*Task details:* Within the records below is a range that opens at the line with "destruct (transparent_pixel (plane_a" and closes at the line with "Lemma matte_loop_settled x". Return that range word for word, both ends included, and only that range.

(Stored data entries)

== Segment start ==

(* ===== verification/BoardSpec.v ===== *)
(** The machine of Bus.v under the CPU: whatever program runs, the interrupt lines
    every chip shares stay well formed, so that the board is one the interpreter's
    theorems apply to; and the RAM banks of the bus are memory. *)

From Stdlib Require Import ZArith Lia Bool SpecFloat.
From stdpp Require Import base tactics numbers list gmap.
From S2P Require Import Prelude Double Irq Cpu Insn Alu Ea Cycles Interp CpuOk OperandOk InterpOk Ram ControlSpec StepSpec Nvram Periph PeriphSpec Ciap CiapSpec Input Slave Mcd212 McdSpec Bus BusSpec.
Open Scope Z_scope.
Open Scope mach_scope.

Lemma fold_left_keeps {A B} (P : A -> Prop) (f : A -> B -> A) l a :
  (forall a b, P a -> P (f a b)) -> P a -> P (fold_left f l a).
Proof. intros Hf. revert a. induction l as [|b l IH]; intros a Ha; cbn; auto. Qed.

Create HintDb lines.

(** Follows the branches of an operation down to those it calls. *)
Ltac lines_step :=
  first [ assumption | progress cbv zeta
        | match goal with |- context [if ?b then _ else _] => destruct b end
        | solve [auto 12 with lines] ].
Ltac lines := repeat lines_step.

(** * The CD interface *)
Section CiapLines.
Context {A Md : Type} `{AudioOps A} `{MediaOps Md}.
Implicit Types w : CiapWorld A Md.

Definition wired w : Prop := irq_ok (cw_irq w).

Lemma wired_upd f w : wired w -> wired (upd f w).
Proof. done. Qed.
Lemma wired_audio f w : wired w -> wired (upd_audio f w).
Proof. done. Qed.
Lemma wired_job f w : wired w -> wired (upd_job f w).
Proof. done. Qed.
Lemma wired_clear w : wired w -> wired (clear_interrupt_line w).
Proof. apply clear_line_irq_ok. Qed.
Lemma wired_assert w : wired w -> wired (assert_interrupt_line w).
Proof. apply assert_line_irq_ok. Qed.
Hint Resolve wired_upd wired_audio wired_job wired_clear wired_assert : lines.

Lemma wired_init w : wired w -> wired (ensure_initialized w).
Proof. intros Hw. unfold ensure_initialized, initialize_ciap. lines. Qed.
Lemma wired_start w : wired w -> wired (start_audio_buffer w).
Proof.
  intros Hw. unfold start_audio_buffer. lines. destruct (audio_decode_groups _ _ _). lines.
Qed.
Hint Resolve wired_init wired_start : lines.
Lemma wired_reset_path w : wired w -> wired (reset_data_path w).
Proof. intros Hw. unfold reset_data_path. lines. Qed.
Lemma wired_consume w : wired w -> wired (consume_audio_buffer w).
Proof. intros Hw. unfold consume_audio_buffer. lines. Qed.
Hint Resolve wired_reset_path wired_consume : lines.
Lemma wired_events sector w : wired w -> wired (stream_events sector w).
Proof. intros Hw. unfold stream_events. lines. Qed.
Lemma wired_locator lba w : wired w -> wired (report_locator lba w).
Proof. intros Hw. unfold report_locator. lines. Qed.
Hint Resolve wired_events wired_locator : lines.
Lemma wired_body lba sector w : wired w -> wired (deliver_sector_body lba sector w).
Proof. intros Hw. unfold deliver_sector_body. lines. Qed.
Hint Resolve wired_body : lines.
Lemma wired_sector w : wired w -> wired (deliver_one_sector w).
Proof. intros Hw. unfold deliver_one_sector. lines. destruct (media_read_sector_body _ _); lines. Qed.
Lemma wired_ap step w : wired w -> wired (advance_ap step w).
Proof. intros Hw. unfold advance_ap. lines. Qed.
Hint Resolve wired_sector wired_ap : lines.
Lemma wired_audio_loop fuel step w : wired w -> wired (snd (audio_loop fuel step w)).
Proof.
  revert step w. induction fuel as [|fuel IH]; intros step w Hw; cbn [audio_loop]; [done|].
  destruct (_ && _); [|done]. apply IH. by apply wired_consume.
Qed.
Lemma wired_advance_audio step w : wired w -> wired (advance_audio step w).
Proof.
  intros Hw. unfold advance_audio. pose proof (wired_audio_loop AUDIO_FUEL step w Hw) as Hl.
  destruct (audio_loop _ _ _) as [rest w']. cbn in Hl. lines.
Qed.
Lemma wired_sector_loop fuel w : wired w -> wired (sector_loop fuel w).
Proof.
  revert w. induction fuel as [|fuel IH]; intros w Hw; cbn [sector_loop]; [done|].
  destruct (_ <=? _); [|done]. cbv zeta. destruct (data_running _); [apply IH|]; lines.
Qed.
Hint Resolve wired_advance_audio wired_sector_loop : lines.
Lemma wired_advance step w : wired w -> wired (advance_streaming step w).
Proof. intros Hw. unfold advance_streaming. lines. Qed.
Hint Resolve wired_advance : lines.
Lemma wired_observe hle w : wired w -> wired (observe_streaming hle w).
Proof. intros Hw. unfold observe_streaming. lines. Qed.
Lemma wired_time hle ns w : wired w -> wired (cdic_increment_time hle ns w).
Proof. intros Hw. unfold cdic_increment_time. lines. Qed.
Hint Resolve wired_observe wired_time : lines.
(** Pixel [x] of a row of eight or seven bits is the color of the source
    byte that the doubling, the mosaic and the hold lead to, and black past the
    bytes the decoder reports. *)
Theorem clut_row_exact f r w plane address address_a source n row held x :
  let setup := plane_setup plane r in
  coding setup = CODING_CLUT8 \/ coding setup = CODING_CLUT7 \/ coding setup = CODING_CLUT77 ->
  file_type setup <> FILE_RUN_LENGTH -> 1 <= mosaic_repeat setup -> 0 <= hold_count setup ->
  0 <= w <= 768 -> 0 <= source <= 768 ->
  decode_plane f r w plane address address_a source = Some (n, row) ->
  apply_pixel_hold r w plane row = Some held -> 0 <= x < w ->
  let i := held_from setup x / repeat_of setup source in
  if i <? n
  then exists b, f (u32 (address + i)) = Some b /\ lget held x = clut_lookup r plane (Z.land b (clut_mask setup))
  else lget held x = 0.
Proof.
  intros setup Hcod Hft Hm Hc Hw Hs H Hh Hx i. subst i.
  rewrite (apply_pixel_hold_exact _ _ _ _ _ _ Hh) by
    first [done | by erewrite decode_plane_length by exact H; lia].
  fold setup. set (s := held_from setup x).
  assert (Hsx : 0 <= s <= x).
  { subst s. unfold held_from. destruct (hold_enabled setup); [|lia].
    destruct (Z.eq_dec (hold_count setup) 0) as [->|]; [rewrite Z.div_0_r; lia|].
    pose proof (Z.div_mod x (hold_count setup)). pose proof (Z.mod_pos_bound x (hold_count setup)).
    pose proof (Z.div_pos x (hold_count setup)). nia. }
  unfold decode_plane in H. cbv zeta in H. fold setup in H.
  assert (Hoff : coding setup <> CODING_OFF) by (destruct Hcod as [->|[->| ->]]; done).
  assert (H4 : coding setup <> CODING_CLUT4) by (destruct Hcod as [->|[->| ->]]; done).
  rewrite decide_False in H by done. rewrite decide_False in H by done.
  assert (Hwide : wide_source setup = false).
  { unfold wide_source. destruct (file_type setup); try done; by rewrite bool_decide_eq_false_2. }
  rewrite Hwide, (bool_decide_eq_false_2 _ H4) in H. cbn [negb andb] in H.
  set (m := if decide (file_type setup = FILE_MOSAIC) then mosaic_repeat setup else 1) in *.
  assert (Hm1 : 1 <= m) by (subst m; destruct (decide _); lia).
  set (px := if 1 <? m then _ else source) in H. set (d := source <=? 384) in *.
  apply bind_Some in H as ([c l] & Hdec & H). apply bind_Some in H as (row0 & Erow & H).
  injection H as <- <-. cbn [fst snd] in *.
  assert (Hclut : decode_clut f r plane address px d = Some (c, l)).
  { destruct Hcod as [E|[E|E]]; rewrite E in Hdec; exact Hdec. }
  unfold decode_clut in Hclut. cbv zeta in Hclut. fold setup in Hclut. rewrite decide_False in Hclut by done.
  apply bind_Some in Hclut as (l0 & Hl & E). injection E as <- <-.
  pose proof (clut_loop_length _ _ _ _ _ _ _ _ Hl) as Hlen.
  pose proof (mosaic_pixels m source Hs) as Hpx. cbv zeta in Hpx. fold px in Hpx.
  set (k := if d then 2 else 1) in *. assert (Hk : 1 <= k <= 2) by (subst k; destruct d; lia).
  assert (Hrow : lget (if 1 <? m then mosaic_loop m (Z.to_nat w) row0 else row0) s = lget row0 (s / m)).
  { pose proof (row_of_Some _ _ Erow) as (_ & _ & Hl0). destruct (Z.ltb_spec 1 m).
    - rewrite mosaic_loop_exact by lia. destruct (Z.ltb_spec s (Z.of_nat (Z.to_nat w))); [done|lia].
    - replace m with 1 by lia. by rewrite Z.div_1_r. }
  rewrite Hrow, (lget_row_of _ _ _ Erow) by (apply Z.div_pos; lia).
  unfold repeat_of. fold m d k. rewrite <- Z.div_div by lia.
  assert (Hiff : s / m < px * k <-> s / m / k < px).
  { split; intros; [apply Z.div_lt_upper_bound; lia|].
    pose proof (Z.div_mod (s / m) k ltac:(lia)). pose proof (Z.mod_pos_bound (s / m) k ltac:(lia)). nia. }
  rewrite Hlen, Z2Nat.id by lia.
  destruct (Z.ltb_spec (s / m) (px * k)) as [Hlt|Hge], (Z.ltb_spec (s / m / k) px) as [Hlt'|Hge'];
    [|exfalso; apply Hiff in Hlt; lia|exfalso; apply Hiff in Hlt'; lia|done].
  apply (clut_loop_exact _ _ _ _ _ _ _ _ _ Hl). split; [apply Z.div_pos; lia|]. rewrite Z2Nat.id by lia. done.
Qed.
(* ===== verification/ScanoutSpec.v ===== *)
(** The fused scanout job draws the line the reference draws: its spans end
    where a color or a matte changes, and a run-length stream may feed it
    directly. *)

From Stdlib Require Import ZArith Lia Bool.
From stdpp Require Import base tactics numbers list gmap.
From S2P Require Import Prelude Mcd212 Video Scanout VideoSpec VideoRows.
Open Scope Z_scope.

Lemma span_pixel_compose r raw_a raw_b s : span_pixel r raw_a raw_b s = compose_pixel r raw_a raw_b s.
Proof.
  unfold span_pixel, compose_pixel. cbv zeta.
  destruct (transparent_pixel (plane_a r) _ _ _), (transparent_pixel (plane_b r) _ _ _);
    destruct (mixing r), (plane_b_front r); reflexivity.
Qed.

(** * Mattes between two commands *)
Section Mattes.
Context (r : VideoRegisters).

Definition position (m : MatteCursor) : Z := Z.land (lget (matte_command r) (Z.of_nat (next m))) 0x3FF.
(** No command of the matte is due at [x]. *)
Definition settled (x : Z) (m : MatteCursor) : Prop := (next m < limit m)%nat -> x < position m.
Definition both_settled (x : Z) (s : MatteState) : Prop := settled x (matte0 s) /\ settled x (matte1 s).
Definition mattes_ok (s : MatteState) : Prop := (limit (matte0 s) <= 8 /\ limit (matte1 s) <= 8)%nat.

Lemma matte_loop_settled x fuel m f0 f1 :
  (limit m <= next m + fuel)%nat ->
  settled x (fst (fst (matte_loop r x fuel m f0 f1))) /\
  limit (fst (fst (matte_loop r x fuel m f0 f1))) = limit m.
Proof.
  revert m f0 f1. induction fuel as [|fuel IH]; intros m f0 f1 Hfuel; cbn [matte_loop].
  - cbn. split; [intros ?; lia|done].
  - destruct (Nat.ltb_spec (next m) (limit m)) as [Hlt|Hge].
    2: { cbn. split; [intros ?; lia|done]. }
    cbv zeta. destruct (Z.ltb_spec x (Z.land (lget (matte_command r) (Z.of_nat (next m))) 0x3FF)).
    { cbn. split; [by intros _|done]. }
    destruct (_ =? 0). { cbn. split; [intros ?; cbn in *; lia|done]. }
    match goal with |- context [matte_loop r x fuel ?n ?a ?b] =>
      destruct (IH n a b ltac:(cbn; lia)) as [H1 H2] end.
    split; [done|]. by rewrite H2.
Qed.
Lemma matte_loop_id x fuel m f0 f1 : settled x m -> matte_loop r x fuel m f0 f1 = (m, f0, f1).
Proof.
  intros H. destruct fuel; [done|]. cbn [matte_loop].
  destruct (Nat.ltb_spec (next m) (limit m)) as [Hlt|Hge]; [|done]. cbv zeta.
  destruct (Z.ltb_spec x (Z.land (lget (matte_command r) (Z.of_nat (next m))) 0x3FF)); [done|].
  specialize (H Hlt). unfold position in H. lia.
Qed.

Lemma apply_matte_settled x s :
  mattes_ok s -> both_settled x (apply_matte_commands r x s) /\ mattes_ok (apply_matte_commands r x s).
Proof.
  intros [H0 H1]. unfold apply_matte_commands, both_settled, mattes_ok.
  destruct (matte_loop r x 8 (matte0 s) (factor0 s) (factor1 s)) as [[m0 f0] f1] eqn:E0.
  destruct (matte_loop r x 8 (matte1 s) f0 f1) as [[m1 g0] g1] eqn:E1. cbn.
  pose proof (matte_loop_settled x 8 (matte0 s) (factor0 s) (factor1 s) ltac:(lia)) as [S0 L0].
  pose proof (matte_loop_settled x 8 (matte1 s) f0 f1 ltac:(lia)) as [S1 L1].
  rewrite E0 in S0, L0. rewrite E1 in S1, L1. cbn [fst] in S0, L0, S1, L1. by rewrite L0, L1.
Qed.
Lemma apply_matte_id x (s : MatteState) : both_settled x s -> apply_matte_commands r x s = s.
Proof.
  intros [H0 H1]. unfold apply_matte_commands. rewrite !matte_loop_id by done. by destruct s.
Qed.
Lemma initialize_mattes_ok : mattes_ok (initialize_matte_state r).
Proof.
  unfold initialize_matte_state, mattes_ok. cbv zeta.
  destruct (two_mattes r); [cbn; lia|]. destruct (z2b _); cbn; lia.
Qed.

Lemma matte_boundary_le m e : matte_boundary r m e <= e.
Proof.
  unfold matte_boundary. cbv zeta. destruct (_ <? _)%nat; [|lia].
  destruct (Z.ltb_spec (Z.land (lget (matte_command r) (Z.of_nat (next m))) 0x3FF) e); lia.
Qed.
Lemma matte_boundary_settled m e y : y < matte_boundary r m e -> settled y m.
Proof.
  unfold matte_boundary, settled, position. cbv zeta. intros Hy Hlt.
  apply Nat.ltb_lt in Hlt. rewrite Hlt in Hy.
  destruct (Z.ltb_spec (Z.land (lget (matte_command r) (Z.of_nat (next m))) 0x3FF) e); lia.
Qed.
Lemma matte_boundary_gt m e x : x < e -> settled x m -> x < matte_boundary r m e.
Proof.
  unfold matte_boundary, settled, position. cbv zeta. intros Hx H.
  destruct (Nat.ltb_spec (next m) (limit m)); [|done]. specialize (H ltac:(done)).
  destruct (_ <? _); done.
Qed.
Lemma decode_planes_counts f r w a b wa wb ua ub fin_a fin_b :
  byte_fetch f -> decode_planes f r w a b wa wb = Some (ua, ub, fin_a, fin_b) -> 0 <= w -> 0 <= wa -> 0 <= wb ->
  0 <= ua /\ 0 <= ub.
Proof.
  intros Hf H Hw Hwa Hwb. destruct (decode_planes_inv _ _ _ _ _ _ _ _ _ _ _ H) as (na & ra & rb & Ha & Hb & _ & _ & ->).
  assert (Hn : forall plane address aa s n row, 0 <= s -> decode_plane f r w plane address aa s = Some (n, row) -> 0 <= n).
  { clear -Hf Hw. intros plane address aa s n row Hs H. unfold decode_plane in H. cbv zeta in H.
    destruct (decide _); [apply bind_Some in H as (x & _ & H); injection H as <- <-; lia|].
    destruct (decide _); apply bind_Some in H as ([c l] & H & E); apply bind_Some in E as (x & _ & E);
      injection E as <- <-; cbn [fst].
    - unfold decode_run_length in H. apply bind_Some in H as ([c1 l1] & _ & E). injection E as <- <-. apply u16_range.
    - assert (Hsw : forall m s, 0 <= s -> 0 <= (if 1 <? m then u16 ((s + m - 1) / m) else s)).
      { intros m s' Hs'. destruct (1 <? m); [apply u16_range|done]. }
      assert (Hs' : 0 <= (if wide_source (plane_setup plane r) then w else s)) by (destruct (wide_source _); done).
      match type of H with context [decode_clut f r plane address ?p ?d] =>
        assert (Hclut : decode_clut f r plane address p d = Some (c, l) -> 0 <= c); [|
        assert (Hpx : 0 <= p) by (apply Hsw; exact Hs')] end.
      { unfold decode_clut. cbv zeta. set (px := if 1 <? _ then _ else _).
        assert (0 <= px) by (apply Hsw; exact Hs'). clearbody px. intros E.
        destruct (decide (coding (plane_setup plane r) = CODING_CLUT4));
          apply bind_Some in E as (l1 & _ & E); injection E as <- <-; [apply u16_range|done]. }
      destruct (coding (plane_setup plane r)); try exact (Hclut H).
      + unfold decode_rgb555 in H. apply bind_Some in H as (l1 & _ & E). injection E as <- <-. exact Hpx.
      + unfold decode_dyuv in H. cbv zeta in H. apply bind_Some in H as (l1 & _ & E). injection E as <- <-.
        apply u16_range. }
  split; [destruct (decide _)|]; eauto.
Qed.

Definition touched_pixels (e w h line : Z) : Z := if line <? h then Z.max e (line_offset w line + w) else e.

(** One line inside the picture, in the reference's terms. *)
Section LineSim.
Context (e : Z) (vl vh : VideoPipeline) (S : sim e vl vh).
Context (ram0 ram1 : mem) (a b line wa wb : Z).
Context (Ha : 0 <= a) (Hb : 0 <= b) (Hline : 0 <= line < height vl) (Hwa : 0 <= wa) (Hwb : 0 <= wb).
Let r := registers vl.
Let w := width vl.
Let h := height vl.
Let fld := field vl.
Context (ua ub : Z) (fin_a fin_b : list Z).
Context (Hdec : decode_planes (dram_byte ram0 ram1) r w a b wa wb = Some (ua, ub, fin_a, fin_b)).
Context (cl ch : Counters) (Hc : scanout_jobs ch = scanout_jobs cl).

Definition after_line (rows_a rows_b : list Z) (f : Buffers) (c : Counters) (jobs : gmap Z CompletedLine)
    (v : VideoPipeline) : VideoPipeline :=
  mkVideo (registers v) rows_a rows_b f (width v) (height v) (publication v) c jobs.

Let fl' := compose_line r w (drawing vl) fld h line fin_a fin_b (buffers vl).
Let fh' := compose_line r w (drawing vl) fld h line fin_a fin_b (buffers vh).
Let pixels := line_pixels r w fld line fin_a fin_b.
Let drawn := line_drawn r w fin_a fin_b.

Lemma line_facts :
  drew (drawing vl) (line_offset w line) pixels drawn fl' (buffers vl) /\
  drew (drawing vl) (line_offset w line) pixels drawn fh' (buffers vh) /\
  Z.of_nat (length pixels) = w /\ Z.of_nat (length drawn) = w /\ same_buffers fh' fl'.
Proof.
  pose proof S as []. subst r w h fld.
  destruct (compose_line_drew (registers vl) (width vl) (drawing vl) (field vl) (height vl) line fin_a fin_b (buffers vl))
    as [Hdl Hpl]; [lia|done|lia|].
  destruct (compose_line_drew (registers vl) (width vl) (drawing vl) (field vl) (height vl) line fin_a fin_b (buffers vh))
    as [Hdh _]; [lia|done|lia|].
  split_and!; [done|done| | |].
  - subst pixels. rewrite Hpl. lia.
  - subst drawn. rewrite length_line_drawn. lia.
  - by apply compose_line_proper.
Qed.

(** Whatever the other build did, it is enough that its buffers hold the line. *)
Lemma line_sim f jobs :
  same_buffers f fh' ->
  (forall l job, jobs !! l = Some job -> job_ok (width vh) (height vh) (drawing vh) f l job) ->
  sim (touched_pixels e w h line)
    (after_line fin_a fin_b fl' cl (completed_lines vl) vl) (after_line fin_a fin_b f ch jobs vh).
Proof.
  intros Hf Hjobs. pose proof S as []. destruct line_facts as (Hdl & Hdh & Hp & Hd & Hfhl).
  destruct (length_fins _ _ _ _ _ _ _ _ _ _ _ Hdec) as [Hfa Hfb].
  assert (Hlo : 0 <= line_offset w line) by (unfold line_offset; subst w; nia).
  assert (Ht : touched_pixels e w h line = Z.max e (line_offset w line + w)).
  { unfold touched_pixels. subst h. by replace (line <? height vl) with true by lia. }
  apply (sim_after_line e); try done.
  - by rewrite Hf.
  - rewrite Ht. unfold line_offset. subst w. nia.
  - intros x Hx. rewrite Ht in Hx. eapply drew_clean; eassumption.
  - destruct si_drawing0 as [-> _]. rewrite Hf. by rewrite (dr_other _ _ _ _ _ _ Hdh).
Qed.

(** Another line's job survives. *)
Lemma other_job_ok f l job :
  same_buffers f fh' -> l <> line -> completed_lines vh !! l = Some job ->
  job_ok (width vh) (height vh) (drawing vh) f l job.
Proof.
  intros Hf Hl Hjob. pose proof S as []. destruct line_facts as (_ & Hdh & Hp & Hd & _).
  pose proof (si_completed0 l job Hjob) as J. destruct si_drawing0 as [Ed _]. rewrite Ed in J |- *.
  destruct si_geometry0 as [Ew _].
  eapply job_ok_same; [|symmetry; exact Hf]. eapply job_ok_drew; [|exact Hdh|..].
  - exact J.
  - by rewrite Ew.
  - by rewrite Ew.
  - rewrite Ew. apply lines_apart; [subst w; lia|done].
Qed.
End LineSim.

== Segment end ==

*Solution:*
  destruct (transparent_pixel (plane_a r) _ _ _), (transparent_pixel (plane_b r) _ _ _);
    destruct (mixing r), (plane_b_front r); reflexivity.
Qed.

(** * Mattes between two commands *)
Section Mattes.
Context (r : VideoRegisters).

Definition position (m : MatteCursor) : Z := Z.land (lget (matte_command r) (Z.of_nat (next m))) 0x3FF.
(** No command of the matte is due at [x]. *)
Definition settled (x : Z) (m : MatteCursor) : Prop := (next m < limit m)%nat -> x < position m.
Definition both_settled (x : Z) (s : MatteState) : Prop := settled x (matte0 s) /\ settled x (matte1 s).
Definition mattes_ok (s : MatteState) : Prop := (limit (matte0 s) <= 8 /\ limit (matte1 s) <= 8)%nat.

Lemma matte_loop_settled x fuel m f0 f1 :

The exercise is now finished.